Van Loon: “Regardless of this appeal, we are taking meaningful action globally to reduce our emissions. We have put in place an absolute climate target to halve emissions from our operations by 2030, compared to 2016 levels.”
“We are also investing in lower-carbon energy to help customers reduce emissions. This includes investing in offshore wind and solar parks to help more homes and businesses run on renewable energy; building an extensive network of charging points for customers with electric vehicles; and investing in low-carbon fuels for sectors that cannot easily switch to electricity such as aviation and heavy-duty transport. This also applies to the Netherlands, where in the last two years alone, we decided to invest €2 billion a year in energy transition projects, which can be seen on this energy map.”
“These actions support the Paris Agreement and position us well towards meeting the obligations of the District Court. But we are moving ahead with our appeal because we believe we have good grounds for doing so.”
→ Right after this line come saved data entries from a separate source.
(* ===== verification/Encoding.v ===== *)
(** The two encoders of [ndn-cxx/encoding/]: [Encoder], which writes TLV
    octets into a buffer that grows at either end, and [Estimator], which
    only adds up sizes.  Code that is a template over the tag
    ([EncodingImpl<TAG>]) in C++ is polymorphic over the class
    [EncodingImpl] here, and its theorems are proved against the interface
    [EncodingLaws], which both encoders implement. *)

From S2P Require Import Prelude Tlv.

(** ** The interface of [EncodingImpl<TAG>]

    Every operation returns the encoder and the number of octets added. *)
Class EncodingImpl (E : Type) := {
  prependBytes : bytes -> E -> E * Z;
  prependVarNumber : Z -> E -> E * Z;
  prependNonNegativeInteger : Z -> E -> E * Z;
}.

(** A function template [template<Tag TAG> size_t f(EncodingImpl<TAG>&)]. *)
Definition prepender := forall E : Type, EncodingImpl E -> E -> E * Z.

Definition pBytes (bs : bytes) : prepender := fun E _ => prependBytes bs.
Definition pVarNumber (n : Z) : prepender := fun E _ => prependVarNumber n.
Definition pNonNegativeInteger (n : Z) : prepender := fun E _ => prependNonNegativeInteger n.

(** No octet. *)
Definition pNone : prepender := fun E _ e => (e, 0).

(** [totalLength += f(encoder); totalLength += g(encoder);] *)
Definition pThen (f g : prepender) : prepender := fun E H e =>
  let '(e1, n1) := f E H e in
  let '(e2, n2) := g E H e1 in
  (e2, n1 + n2).

(** [if (c) totalLength += f(encoder);] *)
Definition pWhen (c : bool) (f : prepender) : prepender := if c then f else pNone.

(** [for (x : l | reversed) totalLength += f(encoder, x);] *)
Fixpoint pReversed {A} (f : A -> prepender) (l : list A) : prepender :=
  match l with
  | [] => pNone
  | x :: xs => pThen (pReversed f xs) (f x)
  end.

(** [totalLength += prependVarNumber(totalLength);
    totalLength += prependVarNumber(type);] after [f]. *)
Definition pTL (type : Z) (f : prepender) : prepender := fun E H e =>
  let '(e1, n1) := f E H e in
  let '(e2, n2) := prependVarNumber n1 e1 in
  let '(e3, n3) := prependVarNumber type e2 in
  (e3, n1 + n2 + n3).

Declare Scope prepender_scope.
Delimit Scope prepender_scope with prepender.
Bind Scope prepender_scope with prepender.
Notation "f ;+ g" := (pThen f g) (at level 60, right associativity) : prepender_scope.
Open Scope prepender_scope.

(** ** [Encoder] *)
Module Encoder.

(** [ndn-cxx/encoding/encoder.hpp:336-343] encoding::Encoder
    The iterators [m_begin] and [m_end] are offsets into [m_buffer]. *)
Record t := mk { m_buffer : bytes; m_begin : nat; m_end : nat }.

(** [ndn-cxx/encoding/encoder.cpp:31-35] Encoder::Encoder(size_t, size_t) *)
Definition make (totalReserve reserveFromBack : Z) : t :=
  let buffer := replicate (Z.to_nat totalReserve) Byte.x00 in
  let back := if reserveFromBack <? totalReserve then reserveFromBack else 0 in
  let pos := (length buffer - Z.to_nat back)%nat in
  mk buffer pos pos.

(** [ndn-cxx/encoding/encoder.hpp:227-231] Encoder::capacity *)
Definition capacity (e : t) : Z := len (m_buffer e).

(** [ndn-cxx/encoding/encoder.hpp:320-324] Encoder::size *)
Definition size (e : t) : Z := Z.of_nat (m_end e - m_begin e).

(** [ndn-cxx/encoding/encoder.cpp:64-95] Encoder::reserve *)
Definition reserve (size : nat) (addInFront : bool) (e : t) : t :=
  let old := length (m_buffer e) in
  let size := if (size <? old)%nat then old else size in
  let zeros := replicate (size - old) Byte.x00 in
  if addInFront then
    let diffEnd := (old - m_end e)%nat in
    let diffBegin := (old - m_begin e)%nat in
    let buf := zeros ++ m_buffer e in
    mk buf (length buf - diffBegin) (length buf - diffEnd)
  else
    mk (m_buffer e ++ zeros) (m_begin e) (m_end e).

(** [ndn-cxx/encoding/encoder.cpp:44-49] Encoder::reserveBack *)
Definition reserveBack (size : nat) (e : t) : t :=
  if (length (m_buffer e) <? m_end e + size)%nat
  then reserve (length (m_buffer e) * 2 + size) false e else e.

(** [ndn-cxx/encoding/encoder.cpp:51-56] Encoder::reserveFront *)
Definition reserveFront (size : nat) (e : t) : t :=
  if (m_begin e <? size)%nat
  then reserve (length (m_buffer e) * 2 + size) true e else e.

(** [std::copy(first, last, buffer.begin() + off)] *)
Definition overwrite (off : nat) (bs buf : bytes) : bytes :=
  take off buf ++ bs ++ drop (off + length bs) buf.

(** [ndn-cxx/encoding/encoder.hpp:345-358] Encoder::prependRange *)
Definition prependRange (bs : bytes) (e : t) : t * Z :=
  let length := length bs in
  let e := reserveFront length e in
  let begin := (m_begin e - length)%nat in
  (mk (overwrite begin bs (m_buffer e)) begin (m_end e), Z.of_nat length).

(** [ndn-cxx/encoding/encoder.hpp:360-373] Encoder::appendRange *)
Definition appendRange (bs : bytes) (e : t) : t * Z :=
  let length := length bs in
  let e := reserveBack length e in
  (mk (overwrite (m_end e) bs (m_buffer e)) (m_begin e) (m_end e + length), Z.of_nat length).

(** [ndn-cxx/encoding/encoder.cpp:97-101] Encoder::prependBytes *)
Definition prependBytes (bs : bytes) (e : t) : t * Z := prependRange bs e.

(** [ndn-cxx/encoding/encoder.cpp:103-107] Encoder::appendBytes *)
Definition appendBytes (bs : bytes) (e : t) : t * Z := appendRange bs e.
“The judgment holds Shell responsible for reducing the emissions of its customers from the use of its products. In particular, we question how Shell can have a legal obligation to reduce carbon emissions we do not control from customers who are not under a similar legal obligation to reduce their emissions,” Van Loon said
“It is, for example, the customer that decides whether to buy an electric car. And if we decided to stop selling petrol, it would not mean that people would buy less petrol. Customers would buy it elsewhere. Focusing on one company, as the District Court has done, results in others meeting the needs of that company’s customers, not in a reduction in demand. The world needs a shift in demand to low-carbon products to achieve a net-zero energy system.”
Shell develops and supplies these products. But the choice is up to the customer. Shell alone cannot directly influence the energy choices made by its customers. It is for governments to determine the right trade-offs for society and put in place the policies that bring about fundamental changes in the way society consumes energy, for example by mandating the sale of cars that run on low-carbon energy.
Recent challenges in energy supply and spikes in energy prices further underscore the important role governments need to play in balancing the need to address climate change and ensuring a secure, reliable and affordable supply of energy.
In conclusion Van Loon said: “Whatever the outcome of the appeal, we understand our role. Shell aims to continue delivering on our ambitious strategy and be a leader in the world’s shift to a net-zero emissions energy system – a role we want to play with conviction while we appeal the District Court’s ruling.”